(RECORDS SUPPLIED)
(** * adk-go, [server/adkrest/controllers/handlers.go]

    A shallow embedding of the response-handling shim of the ADK REST
    server: the [trackingResponseWriter] decorator, [EncodeJSONResponse]
    and [NewErrorHandler], together with the properties that the
    specification states about them.

    Go mutates the response writer in place through a pointer; here every
    method takes the writer and returns the writer after the call, plus
    the lines it printed with [log.Printf]. *)

From Stdlib Require Import ZArith Ascii String.
From stdpp Require Import base strings list gmap fin_maps.

Local Open Scope string_scope.
Local Open Scope list_scope.
Local Open Scope Z_scope.

(** ** Errors *)

(** Modelled from the spec: the declaration of [statusError] is not part of
    handlers.go.  The spec describes it as an error variant exposing an
    integer HTTP status code and a human-readable message, next to generic
    errors that carry a message only. *)
Inductive error : Type :=
| errorString (msg : string)
| statusError (msg : string) (code : Z).

(** [err.Error()] *)
Definition Error (e : error) : string :=
  match e with
  | errorString msg => msg
  | statusError msg _ => msg
  end.

(** [http.StatusInternalServerError], [http.StatusNotImplemented],
    [http.StatusOK] *)
Definition StatusInternalServerError : Z := 500.
Definition StatusNotImplemented : Z := 501.
Definition StatusOK : Z := 200.

(** ** Log lines

    One constructor per [log.Printf] call site of handlers.go. *)
Inductive logline : Type :=
| LogSkippingDuplicateWriteHeader (statusCode : Z)
| LogFailedToEncodeAfterHeaders (err : error)
| LogErrorAfterResponseStarted (err : error).

(** ** The response writer at the bottom

    Any [http.ResponseWriter] that is not a [trackingResponseWriter] is seen
    through the calls it has received, oldest first.  [Header()] hands out
    the writer's own header map, so [Header().Set] and [Header().Del] are
    calls on the writer as well.  A [Write] is kept with the result the
    writer gave for it. *)
Inductive call : Type :=
| CallHeaderSet (key value : string)
| CallHeaderDel (key : string)
| CallWriteHeader (statusCode : Z)
| CallWrite (data : string) (n : Z) (err : option error).

Definition is_WriteHeader (c : call) : bool :=
  match c with CallWriteHeader _ => true | _ => false end.

Definition is_Write (c : call) : bool :=
  match c with CallWrite _ _ _ => true | _ => false end.

Definition is_header_edit (c : call) : bool :=
  match c with CallHeaderSet _ _ | CallHeaderDel _ => true | _ => false end.

(** How many status codes a run of calls carries. *)
Definition count_WriteHeader (cs : list call) : nat :=
  length (List.filter is_WriteHeader cs).

(** ** The interface [http.ResponseWriter]

    A type implements the interface by giving the three methods; [Header]
    appears through the two edits that handlers.go and [http.Error] make on
    the map it returns.  A method returns the writer after the call, and
    [WriteHeader] also the lines it logged.  [trackedHeaderWritten] is the
    type assertion of [w] to a pointer to [trackingResponseWriter] and the read of
    [headerWritten]: [None] when the dynamic type is another one. *)
Class ResponseWriterOps (W : Type) : Type := {
  HeaderSet : string -> string -> W -> W;
  HeaderDel : string -> W -> W;
  WriteHeader : Z -> W -> W * list logline;
  Write : string -> W -> W * (Z * option error);
  trackedHeaderWritten : W -> option bool
}.

(** [trackingResponseWriter] embeds an [http.ResponseWriter] and adds the
    flag. *)
Record trackingResponseWriter (W : Type) : Type := mkTracking {
  ResponseWriter : W;
  headerWritten : bool
}.
Arguments mkTracking {W} _ _.
Arguments ResponseWriter {W} _.
Arguments headerWritten {W} _.

(** [&trackingResponseWriter{ResponseWriter: w}]: the flag takes Go's zero
    value. *)
Definition newTracking {W : Type} (w : W) : trackingResponseWriter W :=
  mkTracking w false.

Section TrackingResponseWriter.

Context {W : Type} `{ResponseWriterOps W}.

(** [func (w *trackingResponseWriter) WriteHeader(statusCode int)] *)
Definition tracking_WriteHeader (statusCode : Z) (w : trackingResponseWriter W)
  : trackingResponseWriter W * list logline :=
  if headerWritten w then
    (w, [LogSkippingDuplicateWriteHeader statusCode])
  else
    let '(inner, lg) := WriteHeader statusCode (ResponseWriter w) in
    (mkTracking inner true, lg).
(End RECORDS SUPPLIED)
▶ TASK PROMPT
Word for word, restate the line with "(** [trackingResponseWriter] embeds" and all remaining lines of the material, stopping only at the final line.

▶ EXERCISE RESPONSE
(** [trackingResponseWriter] embeds an [http.ResponseWriter] and adds the
    flag. *)
Record trackingResponseWriter (W : Type) : Type := mkTracking {
  ResponseWriter : W;
  headerWritten : bool
}.
Arguments mkTracking {W} _ _.
Arguments ResponseWriter {W} _.
Arguments headerWritten {W} _.

(** [&trackingResponseWriter{ResponseWriter: w}]: the flag takes Go's zero
    value. *)
Definition newTracking {W : Type} (w : W) : trackingResponseWriter W :=
  mkTracking w false.

Section TrackingResponseWriter.

Context {W : Type} `{ResponseWriterOps W}.

(** [func (w *trackingResponseWriter) WriteHeader(statusCode int)] *)
Definition tracking_WriteHeader (statusCode : Z) (w : trackingResponseWriter W)
  : trackingResponseWriter W * list logline :=
  if headerWritten w then
    (w, [LogSkippingDuplicateWriteHeader statusCode])
  else
    let '(inner, lg) := WriteHeader statusCode (ResponseWriter w) in
    (mkTracking inner true, lg).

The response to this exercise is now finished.